千葉県印西市笠神(成田市付近)の水田には、毎年多くのハクチョウが飛来する「白鳥の郷」があります。

「白鳥の郷」では、早朝に水辺から飛び立つハクチョウを、そして夕方には舞い戻って着水する多くのハクチョウを観察することができます。

ハクチョウは、とても大きな鳥のため、離陸する時や着水する時には特別な工夫をしなければなりません。東京からほど近い「白鳥の郷」では、そんなハクチョウの自然の姿を観察することができます。

千葉県印西市笠神の「白鳥の郷」

「白鳥の郷」は、白鳥の飛来地として有名な新潟県瓢湖(ひょうこ)に次ぐ、飛来地とも言われていますが、観察用の特別な施設などはなく、白鳥のために一部の水田に水を引き入れた場所です。

トイレや、駐車場もありません。車で行く場合は、通行妨害にならないようにして農道に直列駐車をすることになります。

ハクチョウが飛来するようになった理由

「白鳥の郷」に最初にハクチョウが飛来したのは平成4年度(1992年)です。

この時に、地元で鳥獣保護委員をしていた出山光男氏が、6羽のハクチョウを見つけて感激したのが始まりです。

出山光男氏は、およそ7,000平方メートルの冬の田んぼに水をはって、ハクチョウが毎年来てくれるように1日に3回も餌付けをはじめました。
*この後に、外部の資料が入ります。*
(* ===== verification/Thread.v ===== *)
(** The scheduler: tasks, the ready queue, blocking and waking (thread/thread.c),
    and the interrupt flag (kernel/interrupt.c). *)
From S2P Require Import Prelude KList.
Local Open Scope Z_scope.

(** * Data *)

(** [enum task_status] *)
Inductive task_status :=
  | TASK_RUNNING | TASK_READY | TASK_BLOCKED | TASK_WAITING | TASK_HANGING | TASK_DIED.
#[export] Instance task_status_eq_dec : EqDecision task_status.
Proof. solve_decision. Defined.

(** The fields of [struct task_struct] the scheduler uses; its two list nodes
    are words of memory, at the offsets below. *)
Record task_struct := TaskStruct {
  self_kernel_stack : Z;
  status : task_status;
  priority : Z;
  pid : Z;
  ticks : Z;
  elapsed_ticks : Z;
  name : list Z;
  pde_addr : Z;
  stack_boundary : Z
}.

(** [thread_dispatch_queue] and [thread_list] in the structure, and its size. *)
Definition dispatch_off : Z := 52.
Definition thread_list_off : Z := 60.
Definition sizeof_task_struct : Z := 200.

Definition dispatch_node (t : Z) : Z := u32 (t + dispatch_off).
(** [list_entry(p, struct task_struct, thread_dispatch_queue)] *)
Definition dispatch_entry (p : Z) : Z := u32 (p - dispatch_off).

(** The global state: memory of list nodes, tasks by the address of their PCB,
    the variables of thread.c and the interrupt flag of the processor. *)
Record kstate := KState {
  nodes : mem;
  tasks : gmap Z task_struct;
  thread_ready_queue : general_queue;
  current_task : Z;
  idle_thread : Z;
  intr_on : bool
}.

Definition set_ready (k : kstate) (mq : mem * general_queue) : kstate :=
  KState mq.1 (tasks k) mq.2 (current_task k) (idle_thread k) (intr_on k).
Definition set_tasks (k : kstate) (ts : gmap Z task_struct) : kstate :=
  KState (nodes k) ts (thread_ready_queue k) (current_task k) (idle_thread k) (intr_on k).
Definition set_current (k : kstate) (t : Z) : kstate :=
  KState (nodes k) (tasks k) (thread_ready_queue k) t (idle_thread k) (intr_on k).
Definition set_intr (k : kstate) (b : bool) : kstate :=
  KState (nodes k) (tasks k) (thread_ready_queue k) (current_task k) (idle_thread k) b.

Definition with_status (st : task_status) (x : task_struct) : task_struct :=
  TaskStruct (self_kernel_stack x) st (priority x) (pid x) (ticks x) (elapsed_ticks x)
    (name x) (pde_addr x) (stack_boundary x).
(** [x->ticks = x->priority], an 8-bit field. *)
Definition reset_ticks (x : task_struct) : task_struct :=
  TaskStruct (self_kernel_stack x) (status x) (priority x) (pid x) (u8 (priority x))
    (elapsed_ticks x) (name x) (pde_addr x) (stack_boundary x).

(** Dereferencing a task pointer. *)
Definition get_task (k : kstate) (t : Z) : outcome task_struct :=
  match tasks k !! t with Some x => Ok x | None => Fault end.
Definition update_task (k : kstate) (t : Z) (f : task_struct → task_struct) : outcome kstate :=
  let! x := get_task k t in
  Ok (set_tasks k (<[t := f x]> (tasks k))).

Definition get_cur_task (k : kstate) : Z := current_task k.

(** * The interrupt flag *)

Definition get_intr_status (k : kstate) : bool := intr_on k.

Definition local_irq_enable (k : kstate) : kstate * bool :=
  let old_status := get_intr_status k in
  ((if negb old_status then set_intr k true else k), old_status).

Definition local_irq_disable (k : kstate) : kstate * bool :=
  let old_status := get_intr_status k in
  ((if old_status then set_intr k false else k), old_status).

Definition set_intr_status (k : kstate) (status : bool) : kstate :=
  fst (if status then local_irq_enable k else local_irq_disable k).

(** * The scheduler *)

(** The status a task is left in by [thread_block]. *)
Definition blocking (st : task_status) : bool :=
  match st with TASK_BLOCKED | TASK_WAITING | TASK_HANGING => true | _ => false end.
(米を収穫した後の水田は、通常水がありませんが、ハクチョウが来てくれるように水を入れました)

それ以降は、1996年(52羽)、1998年(125羽)、2000年(271羽)、2001年(357羽)と毎年ハクチョウの飛来数は増えていき、2005年には最高記録(1323羽)のハクチョウが飛来しています。

近年では、1000羽弱程度のハクチョウが飛来して、観察者を楽しませてくれています。
地元の印西市立本埜(もとの)第二小学校調査によると、2018年1月9日には、既に891羽のハクチョウが観察されています。

「白鳥の郷」でハクチョウを観察する面白さ

自然のハクチョウを見る楽しさは、特別です。大きくて、白いハクチョウが群れをつくって優雅に泳ぐ様子を見ることは、普通は簡単にはできません。
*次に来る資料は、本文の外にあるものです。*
(* ===== verification/Sync.v ===== *)
(** Semaphores and locks (thread/sync.c), and the threads that use them: a
    machine whose steps are the statements of [lock_acquire] and
    [lock_release], interleaved by the timer interrupt. *)
From S2P Require Import Prelude KList Thread.
Local Open Scope Z_scope.

(** * Data *)

(** [struct semaphore] and [struct lock]. *)
Record semaphore := Semaphore { value : Z; waiter_queue : general_queue }.
Record lock := Lock { holder : Z; sema : semaphore; holder_repeat_cnt : Z }.

Definition set_nodes (k : kstate) (m : mem) : kstate :=
  KState m (tasks k) (thread_ready_queue k) (current_task k) (idle_thread k) (intr_on k).

Definition sema_init (values : Z) : semaphore := Semaphore (u8 values) queue_init.
Definition lock_init : lock := Lock NULL (sema_init 1) 0.

(** * Operations *)

Section sync.
(** Fuel of [list_find_item]. *)
Variable fuel : nat.

(** One turn of the [while] loop of [sema_down].  [None]: the semaphore is
    taken and the loop is over.  [Some b]: the caller is suspended in the
    [switch_to] below [thread_block]; it restores the interrupt status [b] when
    it runs again and goes back to the test of the loop. *)
Definition sema_down_turn (k : kstate) (s : semaphore)
    : outcome (kstate * semaphore * option bool) :=
  if value s =? 0 then
    let! found := list_find_item fuel (nodes k) (front (waiter_queue s))
                    (dispatch_node (get_cur_task k)) in
    ASSERT (negb found) ;!
    let! found := list_find_item fuel (nodes k) (front (waiter_queue s))
                    (dispatch_node (get_cur_task k)) in
    if found then Panic
    else
      let! (m, q) := queue_in (nodes k) (waiter_queue s) (dispatch_node (get_cur_task k)) in
      let! (k, b) := thread_block fuel (set_nodes k m) TASK_BLOCKED in
      Ok (k, Semaphore (value s) q, Some b)
  else
    let s := Semaphore (u8 (value s - 1)) (waiter_queue s) in
    ASSERT (value s =? 0) ;!
    Ok (k, s, None).

Definition sema_up (k : kstate) (s : semaphore) : outcome (kstate * semaphore) :=
  let (k, old_status) := local_irq_disable k in
  ASSERT (value s =? 0) ;!
  let! (k, s) :=
    if negb (queue_empty (waiter_queue s)) then
      let! (m, q, p) := queue_out (nodes k) (waiter_queue s) in
      let! k := thread_unblock fuel (set_nodes k m) (dispatch_entry p) in
      Ok (k, Semaphore (value s) q)
    else Ok (k, s) in
  let s := Semaphore (u8 (value s + 1)) (waiter_queue s) in
  ASSERT (value s =? 1) ;!
  Ok (set_intr_status k old_status, s).

(** * Threads *)

(** Where a thread is: in its own code, or before a statement of
    [lock_acquire], [lock_release] or [sema_down].  [DownLoop l old]: at the
    test of the loop of [sema_down], with the interrupt status to restore. *)
Inductive pc :=
  | Client
  | AcqEntry (l : Z)      (* if(plock->holder != get_cur_task()) *)
  | AcqDown (l : Z)       (* sema_down *)
  | DownLoop (l : Z) (old : bool)
  | AcqHolder (l : Z)     (* plock->holder = get_cur_task() *)
  | AcqCount (l : Z)      (* ASSERT; plock->holder_repeat_cnt = 1 *)
  | AcqAgain (l : Z)      (* plock->holder_repeat_cnt++ *)
  | RelEntry (l : Z)      (* ASSERT(plock->holder == get_cur_task()) *)
  | RelTest (l : Z)       (* if(plock->holder_repeat_cnt > 1) *)
  | RelDec (l : Z)        (* plock->holder_repeat_cnt--; return *)
  | RelOne (l : Z)        (* ASSERT(plock->holder_repeat_cnt == 1) *)
  | RelHolder (l : Z)     (* plock->holder = NULL *)
  | RelCount (l : Z)      (* plock->holder_repeat_cnt = 0 *)
  | RelUp (l : Z).        (* sema_up *)

(** A thread: its program point, and, when it is suspended inside [switch_to],
    the interrupt status it restores when it is switched to again. *)
Record ctx := Ctx { at_pc : pc; saved : option bool }.

Record sys := Sys { kern : kstate; locks : gmap Z lock; ctxs : gmap Z ctx }.

Definition cur (s : sys) : Z := current_task (kern s).

Definition with_kern (s : sys) (k : kstate) : sys := Sys k (locks s) (ctxs s).
Definition with_lock (s : sys) (l : Z) (L : lock) : sys := Sys (kern s) (<[l := L]> (locks s)) (ctxs s).
Definition with_ctx (s : sys) (t : Z) (c : ctx) : sys := Sys (kern s) (locks s) (<[t := c]> (ctxs s)).
Definition goto (s : sys) (p : pc) : sys := with_ctx s (cur s) (Ctx p None).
集団で一斉にハクチョウが水辺から飛び立つ姿には、すさまじささえ感じてしまいます。

体の大きなハクチョウが、水辺から離陸するには、けたたましく足をばたばたさせて走りださなければなりません。

大きな体を浮上させるための揚力(ようりょく)を得るためには、
スピードと、向かい風を必要としているからです。

そのため、向かい風が吹き始めると、集団で一斉に飛び立っていきます。

ハクチョウが水辺に着水する様子も一見の価値があります。

ハクチョウは、まるでジャンボジェット機が降りたつように、できるだけ空気抵抗を増そうとして、大きな水かきを前に突き出して着水します。(ちょっと滑稽に見えますが、ハクチョウ達は必至です)

千葉県印西市笠神の「白鳥の郷」では、そんなハクチョウたちの姿を自由に観察できます。

『早朝』・・・餌を求めて水辺から飛び立つハクチョウを見ることができます。
『夕方』・・・餌場等から舞い戻ってくる多くのハクチョウ(コハクチョウや、くちばしの黒いアメリカコハクチョウ)の着水姿や、田んぼで泳ぎ回る姿を観察することができます。

千葉県印西市は、田園風景が広がる自然豊かな所ですが、駅の周辺がしっかり整備された千葉ニュータウンは有名です。東京へのアクセスも良好です。そんなところで、1000羽ものハクチョウの群が観察できるのですから驚きです。